Pedro Puerta, un productor yerbatero de Apóstoles, Misiones, le respondió al canciller Santiago Cafiero, que en declaraciones radiales dijo: “A mí también me complica que la Playadito valga una luca el kilo”.
“Hola, Santi, ¿cómo estás? Soy Pedro. Quizás no lo sepas, pero desde hace mucho tiempo desde Activar venimos hablando de esto. Más del 40% de un paquete de yerba mate son impuestos generados por tu gobierno. Además de eso, tu gobierno fija el precio de la hoja verde, de la (yerba) canchada y hasta el precio del paquete en la góndola. Nosotros, los misioneros y el sector productivo, nos dedicamos a generar trabajo y a que el producto llegue a todos los argentinos. La inflación ustedes no la pueden resolver. Ah, y además, el 40% de los argentinos son pobres”, observó Puerta (h), de Apóstoles, Misiones, quien en las pasadas elecciones en la provincia fue electo diputado provincial por la coalición opositora de Juntos por el Cambio (JxC).
Puerta se refirió así a un estudio realizado por Activar Misiones (organización que preside) y la Confederación Argentina de la Mediana Empresa (CAME), que en su momento precisó que los impuestos explican el 39,3% del precio final de un paquete de yerba, en el que los productores tienen una participación del 22,4%, apenas poco más de la mitad de lo que pesa la carga fiscal.

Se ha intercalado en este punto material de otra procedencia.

(* ===== verification/Memtester.v ===== *)
(** * memtester/tests.c: the memory tests

    The memory under test is a finite map from byte addresses of machine words
    to their contents, behind a piece of hardware [hw]: [phys] is the cell an
    address selects and [keep] what a cell holds after a write.  Fault-free
    hardware selects and keeps what it is told; a stuck bit is a [keep] that
    forces it, a stuck address line a [phys] that identifies two addresses.
    An access outside [lo, hi) is undefined.

    The model is the 64-bit configuration of sizes.h ([UL_LEN] 64).  The
    progress output is left out, and so are the two tests under
    [TEST_NARROW_WRITES].  [rand] is the C library's generator: a parameter
    that steps a state of any type.  [shl_wide n] is what the compiler makes of
    [ONE << n] for a count [n] that is not below 64, which C leaves undefined. *)
From S2P Require Import Prelude.

Module Memtester.

(** ** sizes.h *)
Definition UL_ONEBITS : Z := 0xffffffffffffffff.
Definition UL_LEN : Z := 64.
Definition CHECKERBOARD1 : Z := 0x5555555555555555.
Definition CHECKERBOARD2 : Z := 0xaaaaaaaaaaaaaaaa.
Definition UL_BYTE (x : Z) : Z :=
  let s n := u64 (Z.shiftl x n) in
  Z.lor (Z.lor (Z.lor (Z.lor (Z.lor (Z.lor (Z.lor (u64 x) (s 8)) (s 16)) (s 24)) (s 32))
    (s 40)) (s 48)) (s 56).
Definition ul_not (x : Z) : Z := u64 (Z.lnot x).
Definition sizeof_ul : Z := 8.

Record hw := mkHw { phys : Z -> Z; keep : Z -> Z -> Z; lo : Z; hi : Z }.
Definition good_hw (l h : Z) : hw := mkHw (fun p => p) (fun _ v => v) l h.

Section Tests.
Context {R : Type} (rand : R -> Z * R) (shl_wide : Z -> Z) (h : hw).

(** [rand32 ()] and [rand64 ()], the four calls from left to right. *)
Definition rand32 (g : R) : Z * R :=
  let '(x, g) := rand g in let '(y, g) := rand g in
  (Z.lor (u32 x) (u32 (Z.shiftl y 16)), g).
Definition rand_ul (g : R) : Z * R :=
  let '(x, g) := rand32 g in let '(y, g) := rand32 g in
  (Z.lor (u64 (Z.shiftl x 32)) y, g).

La producción y elaboración de yerba es un proceso altamente regulado por el Estado, que lo hace a través del Instituto Nacional de la Yerba Mate (Inym), dependiente de la Secretaría de Agricultura, Ganadería y Pesca. De hecho, actualmente rige, desde abril, la resolución 17 del titular de la cartera agropecuaria, Juan José Bahillo, que fijó el sendero de precios de la hoja de yerba y del kilo de yerba canchada hasta el 30 de septiembre próximo. Del precio del paquete se ocupa, a través de las negociaciones de precios, la Secretaría de Comercio, que encabeza Matías Tombolini.